Abstract

Organic semiconductors (OSC) have become an integral part of modern society and have found applications in various electronics such as organic photovoltaic cells (OPVC), organic light-emitting diodes (OLED) and flexible organic field-effect transistors (FOFET). Although poly-3-hexylthiophene (P3HT) is one of the most widely used OSCs, interest in oligothiophenes has surged recently as they can be used as effective models to study P3HT. The most widely used methods for the synthesis of oligothiophenes are Kumada, Stille and Suzuki cross-coupling (CC) reactions.
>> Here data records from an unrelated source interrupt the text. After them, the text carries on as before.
(** X20. For a batch size of at least 1 (and the integer logarithm that
    numpy gives), the batch sizes that [_generate_single_iteration] tries
    start at the configured batch size, end at 1 and lie between the two;
    so when every attempt runs out of memory, the error that names batch
    size 1 is raised after batch size 1 was tried. *)
Theorem batch_size_candidates_end_at_one (log2_int : Z → Z) (Inputs : Type)
    (torch_full : Z → nat → outcome Inputs) (generate : Inputs → option string)
    (input_ids : list (list Z)) (max_seq_len : nat) (batch_size : Z) :
  (1 ≤ batch_size)%Z →
  (2 ^ log2_int batch_size ≤ batch_size < 2 ^ (log2_int batch_size + 1))%Z →
  BatchSizeSearch.max_seq_len_in_dataset input_ids = Return max_seq_len →
  head (BatchSizeSearch.batch_sizes log2_int batch_size) = Some batch_size
  ∧ last (BatchSizeSearch.batch_sizes log2_int batch_size) = Some 1%Z
  ∧ Forall (λ b, (1 ≤ b ≤ batch_size)%Z)
           (BatchSizeSearch.batch_sizes log2_int batch_size)
  ∧ ((∀ b, b ∈ BatchSizeSearch.batch_sizes log2_int batch_size →
           ∃ inputs message error,
             torch_full b max_seq_len = Return inputs
             ∧ generate inputs = Some message
             ∧ error ∈ BatchSizeSearch.oom_error
             ∧ BatchSizeSearch.contains error message = true) →
     BatchSizeSearch.find_batch_size log2_int Inputs torch_full generate
       input_ids batch_size
     = Throw (InvalidBenchmark "GPU out of memory, even with a batch size of 1!")).
Proof.
  intros HB Hlog Hmax. pose proof (log2_int_nonneg _ _ HB Hlog) as Hk.
  unfold BatchSizeSearch.find_batch_size. rewrite Hmax.
  unfold BatchSizeSearch.batch_sizes.
  set (k := log2_int batch_size) in *.
  assert (head ((λ n, batch_size `div` 2 ^ n)%Z <$> seqZ 0 (1 + k))
          = Some batch_size) as Hhead.
  { rewrite seqZ_cons by lia. simpl. by rewrite Z.div_1_r. }
  split; [done|]. split; [|split].
  - rewrite fmap_last. replace (1 + k)%Z with (Z.of_nat (S (Z.to_nat k))) by lia.
    rewrite seqZ_S, last_snoc. simpl. f_equal.
    rewrite Z2Nat.id by lia. rewrite Z.add_0_l.
    assert (0 < 2 ^ k)%Z by (apply Z.pow_pos_nonneg; lia).
    replace (k + 1)%Z with (Z.succ k) in Hlog by lia.
    rewrite Z.pow_succ_r in Hlog by lia.
    symmetry. apply (Z.div_unique batch_size (2 ^ k) 1 (batch_size - 2 ^ k)); lia.
  - apply Forall_fmap, Forall_seqZ. intros n Hn. simpl.
    assert (0 < 2 ^ n)%Z by (apply Z.pow_pos_nonneg; lia).
    assert (2 ^ n ≤ 2 ^ k)%Z by (apply Z.pow_le_mono_r; lia).
    split.
    + apply Z.div_le_lower_bound; lia.
    + apply Z.div_le_upper_bound; nia.
  - intros Hoom.
    destruct ((λ n, batch_size `div` 2 ^ n)%Z <$> seqZ 0 (1 + k)) as [|b sizes]
      eqn:Hsizes; [done|].
    by apply try_batch_sizes_all_oom.
Qed.

Lemma batch_size_candidates_end_at_one_witness :
  (1 ≤ 12)%Z
  ∧ (2 ^ Z.log2 12 ≤ 12 < 2 ^ (Z.log2 12 + 1))%Z
  ∧ BatchSizeSearch.max_seq_len_in_dataset [[1; 2]; [3]]%Z = Return 2%nat
  ∧ BatchSizeSearch.batch_sizes Z.log2 12 = [12; 6; 3; 1]%Z
  ∧ BatchSizeSearch.find_batch_size Z.log2 (Z * nat) (λ b n, Return (b, n))
      (λ _, Some "CUDA error: out of memory") [[1; 2]; [3]]%Z 12
    = Throw (InvalidBenchmark "GPU out of memory, even with a batch size of 1!")
  ∧ head (BatchSizeSearch.batch_sizes Z.log2 12) = Some 12%Z
  ∧ last (BatchSizeSearch.batch_sizes Z.log2 12) = Some 1%Z
  ∧ Forall (λ b, (1 ≤ b ≤ 12)%Z) (BatchSizeSearch.batch_sizes Z.log2 12)
  ∧ ((∀ b, b ∈ BatchSizeSearch.batch_sizes Z.log2 12 →
           ∃ inputs message error,
             (λ b n, Return (b, n)) b 2%nat = Return inputs
             ∧ (λ _ : Z * nat, Some "CUDA error: out of memory") inputs = Some message
             ∧ error ∈ BatchSizeSearch.oom_error
             ∧ BatchSizeSearch.contains error message = true) →
     BatchSizeSearch.find_batch_size Z.log2 (Z * nat) (λ b n, Return (b, n))
       (λ _, Some "CUDA error: out of memory") [[1; 2]; [3]]%Z 12
     = Throw (InvalidBenchmark "GPU out of memory, even with a batch size of 1!")).
Proof.
  assert (1 ≤ 12)%Z as HB by lia.
  assert (2 ^ Z.log2 12 ≤ 12 < 2 ^ (Z.log2 12 + 1))%Z as Hlog
    by (vm_compute; split; [discriminate | reflexivity]).
  assert (BatchSizeSearch.max_seq_len_in_dataset [[1; 2]; [3]]%Z = Return 2%nat)
    as Hmax by reflexivity.
  split; [exact HB|]. split; [exact Hlog|]. split; [exact Hmax|].
  split; [vm_compute; reflexivity|]. split; [vm_compute; reflexivity|].
  exact (batch_size_candidates_end_at_one Z.log2 (Z * nat) (λ b n, Return (b, n))
           (λ _, Some "CUDA error: out of memory") [[1; 2]; [3]]%Z 2 12
           HB Hlog Hmax).
Defined.

(** X21. When the search of [_generate_single_iteration] settles on a
    batch size, it is one of the candidates, generation on dummy inputs
    of that many rows raised nothing, and at every candidate tried before
    it generation raised an exception whose message holds one of the
    out-of-memory phrases. *)
Theorem found_batch_size_is_first_that_fits (log2_int : Z → Z) (Inputs : Type)
    (torch_full : Z → nat → outcome Inputs) (generate : Inputs → option string)
    (input_ids : list (list Z)) (batch_size b : Z) :
  BatchSizeSearch.find_batch_size log2_int Inputs torch_full generate
    input_ids batch_size
  = Return b →
  ∃ i max_seq_len dummy_inputs,
    BatchSizeSearch.max_seq_len_in_dataset input_ids = Return max_seq_len
    ∧ BatchSizeSearch.batch_sizes log2_int batch_size !! i = Some b
    ∧ torch_full b max_seq_len = Return dummy_inputs
    ∧ generate dummy_inputs = None
    ∧ ∀ j b', (j < i)%nat →
        BatchSizeSearch.batch_sizes log2_int batch_size !! j = Some b' →
        ∃ inputs message error,
          torch_full b' max_seq_len = Return inputs
          ∧ generate inputs = Some message
          ∧ error ∈ BatchSizeSearch.oom_error
          ∧ BatchSizeSearch.contains error message = true.
Proof.
  unfold BatchSizeSearch.find_batch_size.
  destruct (BatchSizeSearch.max_seq_len_in_dataset input_ids)
    as [max_seq_len|e]; [|done].
  destruct (BatchSizeSearch.batch_sizes log2_int batch_size) as [|b0 sizes];
    [done|].
  intros (i & dummy & Hi & Hf & Hg & Hbefore)%try_batch_sizes_Return.
  exists i, max_seq_len, dummy. eauto 10.
Qed.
These methods are well-explored and robust however, the Stille and Kumada processes come with a variety of disadvantages as well as environmental and health risks such as requiring harsh conditions and producing toxic metallic waste. In this work, we aimed to investigate and compare two different cross-coupling methodologies for the synthesis of oligothiophenes that do not produce harmful byproducts while also having simple and convenient reaction procedures. Using both decarboxylative cross-coupling (DCC) and Suzuki cross-coupling, symmetric oligothiophenes of lengths between 3 and 12 thiophene units have been sequentially synthesized at scales between 0.1 mmol and 1.4 mmol. Individual functionalized monomers were coupled to di-halogenated thiophene cores utilizing a double Pd-catalyzed cross-coupling reaction. The resulting oligomers were then di-brominated using multi-solvent systems with average reaction times of 30 minutes leading to complete conversions without the need for purification. Combining the DCC/Suzuki cross-coupling with the dibromination reaction, an odd sequence of 3, 5, 7, 9 and 11-unit oligothiophenes as well as an even sequence of 4, 6, 8, 10 and 12-unit oligothiophenes were sequentially synthesized in very good yields (70% to 92%). To our knowledge, 4 of the synthesized compounds have not been previously reported, namely 9T, 11T, DiBr-7T and DiBr-9T.